+++ Supplied data +++
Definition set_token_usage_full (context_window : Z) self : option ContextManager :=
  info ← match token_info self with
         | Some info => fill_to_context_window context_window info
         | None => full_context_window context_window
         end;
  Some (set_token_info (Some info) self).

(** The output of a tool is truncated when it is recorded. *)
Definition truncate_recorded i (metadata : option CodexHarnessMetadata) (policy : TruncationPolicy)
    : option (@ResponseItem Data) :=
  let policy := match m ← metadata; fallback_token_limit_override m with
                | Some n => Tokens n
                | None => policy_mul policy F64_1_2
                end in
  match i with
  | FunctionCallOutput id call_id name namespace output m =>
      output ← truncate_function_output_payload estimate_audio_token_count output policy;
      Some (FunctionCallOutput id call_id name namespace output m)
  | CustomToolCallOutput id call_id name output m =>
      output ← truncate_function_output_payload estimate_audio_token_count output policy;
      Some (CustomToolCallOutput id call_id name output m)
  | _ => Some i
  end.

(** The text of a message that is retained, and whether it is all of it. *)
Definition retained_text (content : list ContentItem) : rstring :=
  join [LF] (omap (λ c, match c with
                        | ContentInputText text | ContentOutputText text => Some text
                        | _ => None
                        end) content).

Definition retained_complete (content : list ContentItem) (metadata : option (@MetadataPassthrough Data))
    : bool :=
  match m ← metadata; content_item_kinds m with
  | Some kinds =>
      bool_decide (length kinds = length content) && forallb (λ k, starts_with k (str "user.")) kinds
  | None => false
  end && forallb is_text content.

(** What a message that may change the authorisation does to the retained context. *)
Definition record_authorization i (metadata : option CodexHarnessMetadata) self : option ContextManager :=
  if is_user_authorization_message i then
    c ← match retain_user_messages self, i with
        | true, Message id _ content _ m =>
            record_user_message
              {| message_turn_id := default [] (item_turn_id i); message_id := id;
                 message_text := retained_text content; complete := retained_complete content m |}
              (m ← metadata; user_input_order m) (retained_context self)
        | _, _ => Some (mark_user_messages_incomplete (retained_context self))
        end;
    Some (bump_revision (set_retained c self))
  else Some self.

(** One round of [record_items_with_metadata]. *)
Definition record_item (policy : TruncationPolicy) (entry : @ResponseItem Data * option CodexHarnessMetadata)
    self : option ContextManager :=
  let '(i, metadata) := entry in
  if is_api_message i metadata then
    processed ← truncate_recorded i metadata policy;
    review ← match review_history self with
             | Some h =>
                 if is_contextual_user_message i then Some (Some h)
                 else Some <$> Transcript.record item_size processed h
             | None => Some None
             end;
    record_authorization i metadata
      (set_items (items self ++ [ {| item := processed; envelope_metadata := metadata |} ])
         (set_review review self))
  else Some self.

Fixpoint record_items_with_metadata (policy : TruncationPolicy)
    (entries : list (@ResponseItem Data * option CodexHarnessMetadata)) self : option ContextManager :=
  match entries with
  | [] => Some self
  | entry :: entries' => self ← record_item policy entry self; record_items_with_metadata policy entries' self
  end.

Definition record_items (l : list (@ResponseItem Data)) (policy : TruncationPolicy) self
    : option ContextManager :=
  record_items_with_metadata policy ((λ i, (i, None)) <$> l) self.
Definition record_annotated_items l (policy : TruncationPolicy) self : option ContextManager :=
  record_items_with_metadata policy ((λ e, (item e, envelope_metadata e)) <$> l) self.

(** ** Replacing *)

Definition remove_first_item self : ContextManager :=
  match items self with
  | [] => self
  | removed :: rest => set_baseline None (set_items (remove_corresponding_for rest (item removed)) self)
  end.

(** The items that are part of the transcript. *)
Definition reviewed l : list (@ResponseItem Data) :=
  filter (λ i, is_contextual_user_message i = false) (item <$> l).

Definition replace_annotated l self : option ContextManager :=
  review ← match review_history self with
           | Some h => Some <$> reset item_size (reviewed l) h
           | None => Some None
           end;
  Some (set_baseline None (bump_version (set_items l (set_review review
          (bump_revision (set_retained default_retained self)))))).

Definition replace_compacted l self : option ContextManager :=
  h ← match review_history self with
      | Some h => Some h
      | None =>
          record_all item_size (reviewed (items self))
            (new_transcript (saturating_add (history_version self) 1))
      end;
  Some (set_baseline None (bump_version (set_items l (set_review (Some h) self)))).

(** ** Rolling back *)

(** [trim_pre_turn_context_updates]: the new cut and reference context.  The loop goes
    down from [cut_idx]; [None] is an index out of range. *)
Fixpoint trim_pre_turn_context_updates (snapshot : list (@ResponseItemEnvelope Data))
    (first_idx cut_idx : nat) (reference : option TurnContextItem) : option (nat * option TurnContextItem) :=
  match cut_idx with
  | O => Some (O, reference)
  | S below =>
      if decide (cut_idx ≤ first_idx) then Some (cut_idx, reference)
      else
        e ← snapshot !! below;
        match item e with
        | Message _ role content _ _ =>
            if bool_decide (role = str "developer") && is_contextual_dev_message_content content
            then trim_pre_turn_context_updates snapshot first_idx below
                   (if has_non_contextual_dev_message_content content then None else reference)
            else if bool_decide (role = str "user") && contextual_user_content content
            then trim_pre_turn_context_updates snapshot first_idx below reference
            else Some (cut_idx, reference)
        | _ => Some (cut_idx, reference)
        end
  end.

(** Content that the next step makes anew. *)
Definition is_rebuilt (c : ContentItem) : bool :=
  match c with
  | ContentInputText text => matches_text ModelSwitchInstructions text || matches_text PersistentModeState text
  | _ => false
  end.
+++
Problem description =
Word for word, give back all of the records.

Solution to the problem =
Definition set_token_usage_full (context_window : Z) self : option ContextManager :=
  info ← match token_info self with
         | Some info => fill_to_context_window context_window info
         | None => full_context_window context_window
         end;
  Some (set_token_info (Some info) self).

(** The output of a tool is truncated when it is recorded. *)
Definition truncate_recorded i (metadata : option CodexHarnessMetadata) (policy : TruncationPolicy)
    : option (@ResponseItem Data) :=
  let policy := match m ← metadata; fallback_token_limit_override m with
                | Some n => Tokens n
                | None => policy_mul policy F64_1_2
                end in
  match i with
  | FunctionCallOutput id call_id name namespace output m =>
      output ← truncate_function_output_payload estimate_audio_token_count output policy;
      Some (FunctionCallOutput id call_id name namespace output m)
  | CustomToolCallOutput id call_id name output m =>
      output ← truncate_function_output_payload estimate_audio_token_count output policy;
      Some (CustomToolCallOutput id call_id name output m)
  | _ => Some i
  end.

(** The text of a message that is retained, and whether it is all of it. *)
Definition retained_text (content : list ContentItem) : rstring :=
  join [LF] (omap (λ c, match c with
                        | ContentInputText text | ContentOutputText text => Some text
                        | _ => None
                        end) content).

Definition retained_complete (content : list ContentItem) (metadata : option (@MetadataPassthrough Data))
    : bool :=
  match m ← metadata; content_item_kinds m with
  | Some kinds =>
      bool_decide (length kinds = length content) && forallb (λ k, starts_with k (str "user.")) kinds
  | None => false
  end && forallb is_text content.

(** What a message that may change the authorisation does to the retained context. *)
Definition record_authorization i (metadata : option CodexHarnessMetadata) self : option ContextManager :=
  if is_user_authorization_message i then
    c ← match retain_user_messages self, i with
        | true, Message id _ content _ m =>
            record_user_message
              {| message_turn_id := default [] (item_turn_id i); message_id := id;
                 message_text := retained_text content; complete := retained_complete content m |}
              (m ← metadata; user_input_order m) (retained_context self)
        | _, _ => Some (mark_user_messages_incomplete (retained_context self))
        end;
    Some (bump_revision (set_retained c self))
  else Some self.

(** One round of [record_items_with_metadata]. *)
Definition record_item (policy : TruncationPolicy) (entry : @ResponseItem Data * option CodexHarnessMetadata)
    self : option ContextManager :=
  let '(i, metadata) := entry in
  if is_api_message i metadata then
    processed ← truncate_recorded i metadata policy;
    review ← match review_history self with
             | Some h =>
                 if is_contextual_user_message i then Some (Some h)
                 else Some <$> Transcript.record item_size processed h
             | None => Some None
             end;
    record_authorization i metadata
      (set_items (items self ++ [ {| item := processed; envelope_metadata := metadata |} ])
         (set_review review self))
  else Some self.

Fixpoint record_items_with_metadata (policy : TruncationPolicy)
    (entries : list (@ResponseItem Data * option CodexHarnessMetadata)) self : option ContextManager :=
  match entries with
  | [] => Some self
  | entry :: entries' => self ← record_item policy entry self; record_items_with_metadata policy entries' self
  end.

Definition record_items (l : list (@ResponseItem Data)) (policy : TruncationPolicy) self
    : option ContextManager :=
  record_items_with_metadata policy ((λ i, (i, None)) <$> l) self.
Definition record_annotated_items l (policy : TruncationPolicy) self : option ContextManager :=
  record_items_with_metadata policy ((λ e, (item e, envelope_metadata e)) <$> l) self.

(** ** Replacing *)

Definition remove_first_item self : ContextManager :=
  match items self with
  | [] => self
  | removed :: rest => set_baseline None (set_items (remove_corresponding_for rest (item removed)) self)
  end.

(** The items that are part of the transcript. *)
Definition reviewed l : list (@ResponseItem Data) :=
  filter (λ i, is_contextual_user_message i = false) (item <$> l).

Definition replace_annotated l self : option ContextManager :=
  review ← match review_history self with
           | Some h => Some <$> reset item_size (reviewed l) h
           | None => Some None
           end;
  Some (set_baseline None (bump_version (set_items l (set_review review
          (bump_revision (set_retained default_retained self)))))).

Definition replace_compacted l self : option ContextManager :=
  h ← match review_history self with
      | Some h => Some h
      | None =>
          record_all item_size (reviewed (items self))
            (new_transcript (saturating_add (history_version self) 1))
      end;
  Some (set_baseline None (bump_version (set_items l (set_review (Some h) self)))).

(** ** Rolling back *)

(** [trim_pre_turn_context_updates]: the new cut and reference context.  The loop goes
    down from [cut_idx]; [None] is an index out of range. *)
Fixpoint trim_pre_turn_context_updates (snapshot : list (@ResponseItemEnvelope Data))
    (first_idx cut_idx : nat) (reference : option TurnContextItem) : option (nat * option TurnContextItem) :=
  match cut_idx with
  | O => Some (O, reference)
  | S below =>
      if decide (cut_idx ≤ first_idx) then Some (cut_idx, reference)
      else
        e ← snapshot !! below;
        match item e with
        | Message _ role content _ _ =>
            if bool_decide (role = str "developer") && is_contextual_dev_message_content content
            then trim_pre_turn_context_updates snapshot first_idx below
                   (if has_non_contextual_dev_message_content content then None else reference)
            else if bool_decide (role = str "user") && contextual_user_content content
            then trim_pre_turn_context_updates snapshot first_idx below reference
            else Some (cut_idx, reference)
        | _ => Some (cut_idx, reference)
        end
  end.

(** Content that the next step makes anew. *)
Definition is_rebuilt (c : ContentItem) : bool :=
  match c with
  | ContentInputText text => matches_text ModelSwitchInstructions text || matches_text PersistentModeState text
  | _ => false
  end.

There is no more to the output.